- **Description of the task**: Report all lines in the records that hold the string "assert".

- **Source material**:

(** A string that does not end in the byte [b] has no suffix [[b]]. *)
Lemma no_suffix_byte (s : gostring) (b : byte) : list.last s <> Some b -> HasSuffix s [b] = false.
Proof.
  intros H. apply bool_decide_eq_false. intros [a ->]. by rewrite last_snoc in H.
Qed.

(** Bytes of no white-space encoding. *)
Definition plain (b : byte) : bool := forallb (fun e => negb (bool_decide (b ∈ e))) space_encodings.

Lemma plain_not_space e b : e ∈ space_encodings -> b ∈ e -> plain b = false.
Proof.
  intros He Hb. apply not_true_is_false. unfold plain. rewrite forallb_forall.
  intros H. specialize (H e (proj1 (list_elem_of_In _ _) He)).
  by rewrite bool_decide_eq_true_2 in H.
Qed.

Lemma space_encoding_cons e : e ∈ space_encodings -> exists b e', e = b :: e'.
Proof.
  intros He. destruct e as [|b e']; [|by eauto]. exfalso.
  apply (bool_decide_eq_false_1 ([] ∈ space_encodings)); [vm_compute; reflexivity | done].
Qed.

(** A string whose bytes are all plain has nothing to trim. *)
Lemma TrimSpace_plain s : forallb plain s = true -> TrimSpace s = s.
Proof.
  intros Hs. unfold TrimSpace.
  assert (Hno : forall e, e ∈ space_encodings -> ~ e `prefix_of` s /\ ~ e `suffix_of` s).
  { intros e He. destruct (space_encoding_cons e He) as (b & e' & ->).
    assert (Hb : b ∈ s -> False).
    { intros Hb. rewrite forallb_forall in Hs. specialize (Hs b (proj1 (list_elem_of_In _ _) Hb)).
      rewrite (plain_not_space _ b He) in Hs; [done | left]. }
    split; intros [k ->]; apply Hb; rewrite ?elem_of_app; [by left; left | by right; left]. }
  assert (Hl : trim_left_fuel (length s) s = s).
  { destruct (length s); cbn [trim_left_fuel]; [done |].
    destruct (list_find (fun e => e `prefix_of` s) space_encodings) as [[i e]|] eqn:Hf; [|done].
    apply list_find_Some in Hf as (Hi & Hp & _). by destruct (Hno e (list_elem_of_lookup_2 _ _ _ Hi)). }
  rewrite Hl. destruct (length s); cbn [trim_right_fuel]; [done |].
  destruct (list_find (fun e => e `suffix_of` s) space_encodings) as [[i e]|] eqn:Hf; [|done].
  apply list_find_Some in Hf as (Hi & Hp & _). by destruct (Hno e (list_elem_of_lookup_2 _ _ _ Hi)).
Qed.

- **Answer area**:
  assert (Hno : forall e, e ∈ space_encodings -> ~ e `prefix_of` s /\ ~ e `suffix_of` s).
    assert (Hb : b ∈ s -> False).
  assert (Hl : trim_left_fuel (length s) s = s).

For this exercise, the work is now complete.